In contrast, Grab's incentive system is based on the number of trips completed in a week and benchmarks vary based on what milestones they had previously achieved, noted drivers who have previously driven for Grab.

Ms Debbie Ong, 50, said the daily incentive system is less stressful for drivers. She has worked as a private-hire driver for almost three years and in an average eight-hour workday, she could pocket net earnings of around $200, about 40 per cent more than what she would earn with Grab.

She said: "I get to decide if I can rest once I hit my targets for the day. I don't have to worry about whether I can reach the trips required for the rest of the week."

Despite Gojek's presence, Grab remains bullish about its prospects.

 
 
 

Mr Lim Kell Jay, head of Grab Singapore, told The Straits Times that its operations have been unaffected by Gojek's expansion.

"Drivers and passengers continue to choose Grab as we continue to focus on their needs and look at ways to bring more long-term value to them," he said.

Grab had been rolling out improvements in the last few months even before Gojek's entry, amid rumours of the Indonesian firm's arrival.

It introduced a programme in October that gives drivers a guaranteed fare level should they meet preset benchmarks in terms of trips completed and time spent online on the Grab app.

On Wednesday, the firm unveiled two subscription plans that Mr Lim said would give users more value.
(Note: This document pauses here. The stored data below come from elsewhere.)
(** What [diarize_segments] returns, in terms of the intervals it was
    given, and when it raises. *)
Lemma diarize_segments_intervals :
  forall (sk : Sklearn) (segments : list Interval) (features : Features)
         (diar_options : DiarOptions),
    let estimate :=
      Estimator.estimate_speaker_count sk features diar_options in
    match Diarizer.diarize_segments sk segments features diar_options with
    | Some out =>
        let intervals := map interval_of out in
        Permutation intervals segments
        /\ (non_overlapping segments <-> non_overlapping intervals)
        /\ (sorted_by_start segments ->
            intervals = segments /\ sorted_by_start intervals)
        /\ (segments <> [] -> exists k, estimate = Some k)
        /\ (forall k, estimate = Some k -> (k <= 1)%Z -> intervals = segments)
        /\ (forall k, estimate = Some k -> (1 < k)%Z ->
            sorted_by_start intervals)
    | None =>
        segments <> []
        /\ (estimate = None
            \/ exists k,
                 estimate = Some k /\ (1 < k)%Z
                 /\ (fit_predict sk features k = None
                     \/ exists labels,
                          fit_predict sk features k = Some labels
                          /\ (List.length labels < List.length segments)%nat))
    end.
Proof.
  intros sk segments features diar_options estimate.
  unfold Diarizer.diarize_segments. fold estimate.
  destruct segments as [|iv rest] eqn:Eseg.
  { cbv zeta. simpl. split; [constructor|]. split; [tauto|].
    split; [intros _; split; [reflexivity|constructor]|].
    split; [congruence|]. split; [reflexivity|]. intros. constructor. }
  rewrite <- Eseg.
  assert (Hne : segments <> []) by (rewrite Eseg; discriminate).
  clear Eseg iv rest.
  destruct estimate as [k|] eqn:Ek; [|split; [exact Hne|left; reflexivity]].
  destruct (Z.leb_spec k 1) as [Hk|Hk].
  - cbv zeta. rewrite single_speaker_intervals.
    split; [reflexivity|]. split; [tauto|]. split; [intro H; split; [reflexivity|exact H]|].
    split; [intros _; exists k; reflexivity|].
    split; [reflexivity|]. intros k' Hk' Hlt. inversion Hk'; subst. lia.
  - destruct (fit_predict sk features k) as [labels|] eqn:Ef.
    + destruct (Diarizer.label_segments labels 0 segments)
        as [labelled|] eqn:El; simpl.
      * pose proof (label_segments_intervals _ _ _ _ El) as Hiv.
        assert (Hperm : Permutation
                  (map interval_of (Diarizer.sort_by_start labelled))
                  segments).
        { rewrite <- Hiv. apply Permutation_map. apply sort_by_start_perm. }
        split; [exact Hperm|]. split.
        { split; intro H; eapply non_overlapping_perm; try exact H;
            [symmetry|]; exact Hperm. }
        split.
        { intro H. rewrite <- Hiv in H. apply starts_ascend_intervals in H.
          rewrite (sort_by_start_fixed _ H). split; [exact Hiv|].
          apply starts_ascend_intervals. exact H. }
        split; [intros _; exists k; reflexivity|].
        split; [intros k' Hk' Hle; inversion Hk'; subst; lia|].
        intros _ _ _. apply starts_ascend_intervals. apply sort_by_start_sorted.
      * split; [exact Hne|]. right. exists k. split; [reflexivity|].
        split; [exact Hk|]. right. exists labels. split; [exact Ef|].
        apply label_segments_none in El. lia.
    + split; [exact Hne|]. right. exists k. split; [reflexivity|].
      split; [exact Hk|]. left. exact Ef.
Qed.
(** A child key of the state cache that the scan passes over: it can be
    opened, and it lacks one of the two string values or its link is not
    the probe path. *)
Definition passedOver (env : Env) (packagePath : JsValue) (key : string)
  : Prop :=
  let hivePath := path_join env MUTABLE_LOCATION_PATH key in
  exists secondhkey,
    WithRegOpen env HKEY_LOCAL_MACHINE hivePath = Normal secondhkey /\
    (includes (stringValueNames secondhkey) "MutableLink"
       && includes (stringValueNames secondhkey) "MutableLocation" = false \/
     exists link,
       RegGetValue env HKEY_LOCAL_MACHINE hivePath "MutableLink" = Normal link /\
       strictEquals (value link) packagePath = false).

(** *** [resolveRef] *)

(** One round of [hives.forEach]: the value of [name] after the round. *)
Definition probeHive (env : Env) (hivesPath displayName hive : string)
    (name : JsValue) : JsValue :=
  match
    (let namePath := path_join env hivesPath hive in
     let! secondhkey := WithRegOpen env HKEY_CLASSES_ROOT namePath in
     let values := map vkey (RegEnumValues secondhkey) in
     if includes values displayName then
       let! v := RegGetValue env HKEY_CLASSES_ROOT namePath displayName in
       Normal (value v)
     else Normal name)%js
  with
  | Normal name' => name'
  | Throw err => name
  end.

Definition scanHives (env : Env) (hivesPath displayName : string)
    (hives : list string) (name : JsValue) : JsValue :=
  fold_left (fun name hive => probeHive env hivesPath displayName hive name)
            hives name.

(** [resolveRef]: it is called with a [displayName] on which [startsWith]
    has answered, a string. *)
Definition resolveRef (env : Env) (packageId displayName : string)
  : JsValue :=
  let cachePath := replace RESOURCES_PATH "{{PACKAGE_ID}}" packageId in
  let firstKey := getFirstKeyName env HKEY_CLASSES_ROOT cachePath in
  match firstKey with
  | Some ((String c0 cs) as firstKey) =>
      let hivesPath := path_join env cachePath firstKey in
      let hives := getKeyNames env HKEY_CLASSES_ROOT hivesPath None in
      match hives with
      | nil => VUndefined
      | _ => scanHives env hivesPath displayName hives VUndefined
      end
  | _ => VUndefined
  end.

(** *** [getGameEntries] *)

(** An entry as it is at run time: [gamePath] and [name] are declared
    strings and hold what the registry reads returned. *)
Record IXboxEntry := {
  appid : string;
  publisherId : string;
  executionName : string;
  gamePath : JsValue;
  name : JsValue;
  gameStoreId : string
}.
(** * Sparse bitset with copy-on-write blocks: model of [src/bitset.c]

    The C library keeps a bitset as an array of block pointers.  A NULL
    pointer stands for a block of zeros; a non-NULL pointer designates a
    reference-counted block of [BLOCKSIZE] 64-bit words together with a
    cached count of its 1-bits.  Blocks are shared between bitsets by
    [bitset_dup] and [bitset_or] and are privatised before mutation.

    The embedding below is a state-and-error monad over an explicit
    memory: one store for [struct bitset] objects, one for
    [struct bitset_block] objects, and an allocation oracle that decides
    which calls to [malloc] fail.  A run ends with a value and a new
    memory, with a failed [assert], or with undefined behaviour (a NULL or
    dangling dereference, an index outside an array). *)

From Stdlib Require Import ZArith Lia Bool List.
From stdpp Require Import base list.
Import ListNotations.

Local Open Scope Z_scope.

(** ** 64-bit words *)

Module Word.

(** A word is the bit pattern of one [int64_t] element of [ints], read
    as a number in [0, 2^64). *)
Definition mask : Z := Z.ones 64.

Definition wrap (z : Z) : Z := Z.land z mask.

(** [~w] *)
Definition not (w : Z) : Z := wrap (Z.lnot w).

(** [1ull << b], for a shift count in [0, 64) *)
Definition bit (b : Z) : Z := Z.shiftl 1 b.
For example, a pass sold at $109 allows users to enjoy $10 off 20 rides, which translates into savings of $91 monthly.

Bok Chek Yang, 38, administrator of the PHV Riders and Drivers Singapore Facebook group, said these schemes can help Grab to retain commuters as they "provide substantial savings for regular users".

As a new player here, Gojek has had some hiccups. Drivers say the app loses out to Grab in terms of matching them with nearby passengers, and that waiting times in between trips are generally much longer due to a smaller pool of customers.

Glitches sometimes occur on the beta app, with drivers complaining of occasions when incentive payouts are delayed, or when the points they earn are inaccurately calculated.

In addition, riders can cancel bookings but indicate that the driver asked for it. This affects the drivers' acceptance rate, and the issue has been flagged as a major problem by many drivers.

Any driver who falls below a 85 per cent acceptance rating will not be eligible for their daily bonus.

A Gojek spokesman said that it constantly reviews its drivers' incentive scheme to ensure it remains "fair and robust". "If driver-partners have questions about the app, they should get in touch directly with Gojek via our in-app help function or hotline. This will help us create the best user experience for them and riders."

As Gojek continues to expand its base, it is unclear how long the honeymoon of financial incentives for users and drivers will last. Ms Ong said: "They will definitely be lower in the future, as this is how businesses work."